Kai - Don’t use the media blaster on the log ends - you’re right the media will be forced into the ends of the logs and it won’t do near as good a job as an angle grinder. Use an angle grinder first with a heavy grit disk pad and quickly finish off with an orbital sander with a 60 grit pad. Make sure to saturate the log ends while you are staining your house. I have used the airless sprayer and have injected the stain into the log ends while brushing the excess stain to avoid drips. This process as well as the use of the Weatherall UV Guard Stains has worked well form me in the past and keeps the log ends from turning black. You can follow this link for more information on quality stains.
If you have questions on application - send me an email and I would be happy to assist you.
“The Leading Distributor Of Log Home Products”
Thank you for the reply! I will check into that method, thanks!
Log ends are always a challenge because the grain is open and therefore can absorb water easily and they typically extend beyond the roof line and are more exposed to the elements. Saturating them with stain will certainly help prevent issues from occurring. You could also use just the clear topcoat if you don't want to darken the ends any further. In addition, there must have been some issues in the past that caused the homeowner to do the caulking. You could always try to match the color of the wood more closely so the caulk doesn't show or you could use clear. Check out this link for a great color selection.
Also, you asked about the eves and whether they needed to be done. That is a personal preference. Because the direct exposure to the sun is limited, they have a tendency to maintain their finish better. One test you could do is to spray them lightly with a "spritz" type water bottle. If these areas bead like a waxed car then the finish is still good. If the water looks to be spreading and penetrating a bit then you might consider a clear coat.
Feel free to contact me if you have any questions.
Thanks, I will try the water bottle and see what happens
Kai - I think the Log Monster was demonstrated in Zero Failures. That would be a great tool to use on the log ends. As Brian mentions, make sure you investigate the purpose behind the caulk. Could be they were just sealing a few cracks here & there. No biggie. Hopefully it wasn't a rot fix. Cobra Rods may be a good idea in this location, depending on the exposure of those log ends.
And no need to re-do those eaves. You can leave 'em as-is. If they're not shedding water, a quick application of a clear coat will do the trick. Make sure whatever clear coat you use is compatible with the Sikkens that's on there now. You'll need to do a quick brush-out to find out.
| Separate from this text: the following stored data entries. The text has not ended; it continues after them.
Lemma imported_disk_reaches_the_target_vm_witness :
  exists target, kev (KGet KProvider (target_provider_key (migration_at 6))) (Ok target) ∈ take 5 (trace_at 6)
    /\ kev (Resolve target) (Ok (demo_instance (demo_provider "kvm-b"))) ∈ take 5 (trace_at 6)
    /\ spec_ImportedDisk (vm_Spec demo_target_vm)
       = Some (mkImportedDiskRef "disk-9" "/images/disk-9.qcow2"
                 (if bool_decide (provider_Type target = "vsphere") then "vmdk" else "qcow2") "migration"
                 (Some (mkLocalRef (mig_Name (migration_at 7))))).
Proof.
  refine (imported_disk_reaches_the_target_vm demo_reconciler (migration_at 6) (trace_at 6) _
            (take 5 (trace_at 6)) (demo_instance (demo_provider "kvm-b")) demo_import_request demo_import_response
            (drop 6 (trace_at 6)) (mig_Status (migration_at 7)) (migration_at 7) (trace_at 7) _ demo_target_vm None
            (trace_at_runs 6) _ _ _ (trace_at_runs 7) eq_refl _).
  - vm_compute. reflexivity.
  - vm_compute. reflexivity.
  - apply (list_elem_of_lookup_2 _ 0). vm_compute. reflexivity.
  - apply (list_elem_of_lookup_2 _ 1). vm_compute. reflexivity.
Defined.
End Witnesses.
If the new clear coat wets the surface and dries clear, you should be good to go.
Glad to hear the blasting went well. Looking forward to seeing pics as you go along!
-- Charis w/ Sashco
I don't recall them showing us anything about the log ends. I will have to check into the Log Monster you are talking about. The caulking is mainly the stuff the original builders put between the logs to seal them and since then this stuff has squished out of the cracks. It is some type of yellow caulking compound that remains gummy. The previous homeowner added a fair amount of silicone to several of the cracks as well, which I am no removing all of it. I have not noticed any rot yet. I will check into the clear coat for the eves.
We don't get to do much hands-on with log ends...not enough time in 2 days. :-) It's discussed in class a bit. Silicone is hard to remove anyhow, so good call not removing all of it. Just be sure that you widen the joint a bit so the caulk will be sticking to silicone-free areas. It won't stick to the silicone itself.
Glad there's no rot. That makes life easier.